The United Nations’ acting Libya envoy is “quite optimistic” that ongoing talks between the warring sides would lead to a lasting ceasefire.
Speaking at a news conference on Wednesday, Stephanie Williams said the two sides had also agreed to maintain “the current state of calm on the front lines and avoid any military escalation”.
“I’m quite optimistic… there is an air of seriousness and commitment,” said Williams, head of the UN Support Mission in Libya (UNSMIL).
“I am pleased to report that the two sides have reached agreement on several important issues which directly affect the lives and welfare of the Libyan people.”
Since 2014, Libya has been split between the internationally recognised Government of National Accord (GNA) in the capital Tripoli and Khalifa Haftar’s self-styled Libyan National Army (LNA) in the east.
This week’s meeting between GNA and LNA military negotiators in Geneva will be followed by a political dialogue in Tunisia from November 9, Williams said.

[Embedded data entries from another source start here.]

(* ===== verification/TickProperties.v ===== *)
(** * The properties of the tick engine

    The claims about [runSimulationTick] and its callback
    [simulate_product], each with a witness that applies it on the seed
    catalog of App.tsx or on the scenarios of the design (section 8),
    run on the scripted runtime [Script]. *)

From Stdlib Require Import ZArith Lia.
From stdpp Require Import base list decidable sets strings.
From S2P Require Import Prelude Types Runtime TickSpec TickEngine.

Local Open Scope Z_scope.
Local Open Scope string_scope.

(** ** Inputs of the witnesses *)

(** The product of the first scenario of section 8. *)
Definition scenario_product_1 : Product :=
  mkProduct "S1" "scenario 1" DRY 2000 400 500 50 50 1200 0
    (mkSensors 2000 400 0) "OK" None.

(** The product of the second scenario, and a host whose first draw is a
    demand of 10 ([floor(k * 21 / 2^53) = 10]). *)
Definition scenario_product_2 : Product :=
  mkProduct "S2" "scenario 2" FRESH 400 900 100 10 5 250 20
    (mkSensors 400 900 0) "OK" None.

Definition scenario_host_2 : Script := mkScript [10 * RAND_DEN / 21 + 1] 0.

(** Parameters with inverted lead-time bounds (min 5, max 1). *)
Definition inverted_params : SimulationParams := mkParams 200 50 150 10 50 5 1 500.

(** Parameters that differ from the defaults in every policy field. *)
Definition other_policy_params : SimulationParams := mkParams 10 400 20 0 3 1 5 2000.

Section Properties.
Context {W : Type} `{Runtime W}.

(** C1. Invariant: if every product satisfies
    [0 <= currentStock <= maxStock] (with a non-negative demand rate)
    before a tick, every product of the next list satisfies it after
    the tick, whatever [Math.random] and [Date.now] return. *)
Theorem runSimulationTick_preserves_wf (params : SimulationParams) (prev : list Product) :
  Forall product_wf prev →
  wp (runSimulationTick params prev) (λ o, Forall product_wf o.(tick_next)).
Proof.
  intros Hwf. eapply wp_mono.
  - apply tick_refines_contract. eapply Forall_impl; [done|]. by intros p [_ Hd].
  - intros o [solds Hspec]. eauto using tick_spec_wf.
Qed.

(** C2. Refinement: for every runtime honouring the [Math.random]
    contract and every host state, [runSimulationTick] produces a next
    product list and an aggregate that the abstract contract
    [tick_spec] (section 4.1) allows for some demands drawn in range:
    each product steps as the contract says, the running totals are
    the sums the contract states, the lead time lies within ordered
    bounds. *)
Theorem runSimulationTick_refines (params : SimulationParams) (prev : list Product) :
  Forall (λ p, 0 <= p.(demandRate)) prev →
  wp (runSimulationTick params prev) (λ o,
      ∃ solds, tick_spec params prev solds o.(tick_next) o.(tick_agg)).
Proof. apply tick_refines_contract. Qed.

(** C3. The restock rule (section 8): the callback draws a demand
    [sold] in [0 .. demandRate] and adds it to the demand total; if the
    stock after the sale, [max 0 (currentStock - sold)], is at or below
    the reorder level, the new stock is [maxStock], the reorder total
    grows by exactly [maxStock] minus that stock and [lastRestock] is
    set; otherwise the stock after the sale is kept, the reorder total
    is unchanged and [lastRestock] is unchanged. *)
Theorem simulate_product_restock_rule (t : Totals) (p : Product) :
  0 <= p.(demandRate) →
  wp (simulate_product t p) (λ r, ∃ sold,
      0 <= sold <= p.(demandRate) ∧
      r.1.(totalDemand) = t.(totalDemand) + sold ∧
      (new_stock p sold <= p.(reorderLevel) →
         r.2.2.(currentStock) = p.(maxStock) ∧
         r.1.(totalReorder) = t.(totalReorder) + (p.(maxStock) - new_stock p sold) ∧
         is_Some r.2.2.(lastRestock)) ∧
      (p.(reorderLevel) < new_stock p sold →
         r.2.2.(currentStock) = new_stock p sold ∧
         r.1.(totalReorder) = t.(totalReorder) ∧
         r.2.2.(lastRestock) = p.(lastRestock))).
Proof.
  intros Hd. eapply wp_mono; [by apply simulate_product_refines|].
  intros [t' [p' q]] (sold & [Hsold _ Hstock Hrs _ _ _] & Hdem & _ & Hre & _ & _).
  exists sold. simpl. unfold reorder_of, stock_after in *.
  destruct (restocks p sold) eqn:E;
    [apply restocks_true in E | apply restocks_false in E];
    split_and!; intros; try split_and!; try done; lia.
Qed.

(** C4. The tick reaches every outcome its contract allows (the converse
    of C2 for the sales): for every vector of sales [solds] with
    [0 <= sold <= demandRate] for each product (and [demandRate < 2^53]),
    some sequence of [Math.random] draws makes [runSimulationTick]
    report the total demand [sum solds] and leave each product with the
    stock [stock_after p sold] of the contract.  So the demand formula
    [Math.floor(Math.random() * (demandRate + 1))] of line 108 can sell
    any amount from [0] to [demandRate], the upper bound included. *)
Theorem runSimulationTick_every_demand (params : SimulationParams) (prev : list Product) (solds : list Z) :
  Forall2 (λ p sold, 0 <= sold <= p.(demandRate) ∧ p.(demandRate) < RAND_DEN) prev solds →
  ∃ w : Script,
    (runSimulationTick params prev w).1.(tick_agg).(demand) = sumZ (λ x, x) solds ∧
    map currentStock (runSimulationTick params prev w).1.(tick_next) = zip_with stock_after prev solds.
Proof.
  intros HF. exists (mkScript (concat (zip_with (λ p j, [demand_draw p j; 0; 0]) prev solds) ++ []) 0).
  unfold runSimulationTick. rewrite run_bind.
  destruct (map_products_onto totals0 prev solds [] 0 HF) as (_ & Hd & Hs).
  destruct (map_products totals0 prev _) as [[t pqs] w']. cbn in Hd, Hs.
  cbv beta iota delta [fst snd].
  apply (wp_run _ (λ o, o.(tick_agg).(demand) = sumZ (λ x, x) solds ∧
                        map currentStock o.(tick_next) = zip_with stock_after prev solds)).
  wp_steps. apply wp_any. intros events. apply wp_ret. cbn [tick_agg demand tick_next].
  split; [lia|rewrite map_map; exact Hs].
Qed.

(** C5. Stockout and reorder in the same tick (section 4.1, edge case):
    when a product's sale empties it, the tick counts one stockout for
    it and, as the reorder level is not negative, restocks it to
    [maxStock] in the same tick, adding [maxStock] to the reorder
    total. *)
Theorem simulate_product_stockout_restocks (t : Totals) (p : Product) :
  0 <= p.(reorderLevel) → 0 <= p.(demandRate) →
  wp (simulate_product t p) (λ r,
      r.1.(totalStockouts) = t.(totalStockouts) + 1 →
      r.2.2.(currentStock) = p.(maxStock) ∧
      r.1.(totalReorder) = t.(totalReorder) + p.(maxStock)).
Proof.
  intros Hrl Hd. eapply wp_mono; [by apply simulate_product_refines|].
  intros [t' [p' q]] (sold & [_ _ Hstock _ _ _ _] & _ & _ & Hre & Hout & _) Hso.
  simpl in *. unfold stocks_out, reorder_of, stock_after in *.
  case_bool_decide; [|lia].
  assert (restocks p sold = true) as E by (apply restocks_true; lia).
  rewrite E in Hstock, Hre. lia.
Qed.
End Properties.

Section MoreProperties.
Context {W : Type} `{Runtime W}.

(** C6. Lead-time bounds (section 8): when [leadTimeMin <= leadTimeMax],
    the lead time of the aggregate lies in [leadTimeMin .. leadTimeMax]. *)
Theorem runSimulationTick_lead_time_bounds (params : SimulationParams) (prev : list Product) :
  params.(leadTimeMin) <= params.(leadTimeMax) →
  wp (runSimulationTick params prev) (λ o,
      params.(leadTimeMin) <= o.(tick_agg).(lead_time_days) <= params.(leadTimeMax)).
Proof.
  intros Hlh.
  apply (runSimulationTick_lead_time
           (λ l, params.(leadTimeMin) <= l <= params.(leadTimeMax))).
  intros r Hr. by apply lead_time_range.
Qed.

(** C7. The health status is always ['OK']: the temperature drawn lies
    within half a degree of the ideal, so the [WARNING] branch of
    App.tsx 125 (deviation above 2 degrees) is never taken, for every
    product list, parameters and host. *)
Theorem runSimulationTick_status_always_ok (params : SimulationParams) (prev : list Product) :
  wp (runSimulationTick params prev) (λ o, Forall (λ q, q.(status) = "OK") o.(tick_next)).
Proof.
  eapply wp_mono; [apply (runSimulationTick_forall (λ _ q, q.(status) = "OK"))|].
  - intros t p _. eapply wp_mono; [apply simulate_product_sensors|].
    by intros r (_ & _ & _ & Hok).
  - intros o. apply Forall2_Forall_r.
Qed.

Her remarks came after the two sides agreed to open internal land and air routes two days into the talks in Geneva.
Progress on a number of fronts
Libyan oil output resumed in August after an eight-month blockade by the LNA, but state producer the National Oil Corporation (NOC) has warned that there are risks posed by the Petroleum Facilities Guards (PFG), a force made up of local armed groups that patrols oil installations.
Williams said the sides had agreed to delegate commanders from both east and west to work with the NOC on a proposal to restructure the guards to “ensure the increase and continuation” of oil flow.
She also said they had agreed to make progress on an exchange of detainees between the warring sides and that the first flights between Tripoli and the eastern city of Benghazi would resume this week.
Williams added that GNA Prime Minister Fayez al-Sarraj’s announcement that he intends to step down by the end of this month “should help end the long period of transition” and move towards a democratically elected government and institutions.
The GNA is being backed by Turkey, while forces in the east of the country under Haftar are supported by Russia, Egypt and the United Arab Emirates.
“The degree of foreign intervention and foreign interference in Libya is unacceptable. These countries need to take their hands off of Libya,” Williams said, without naming any countries.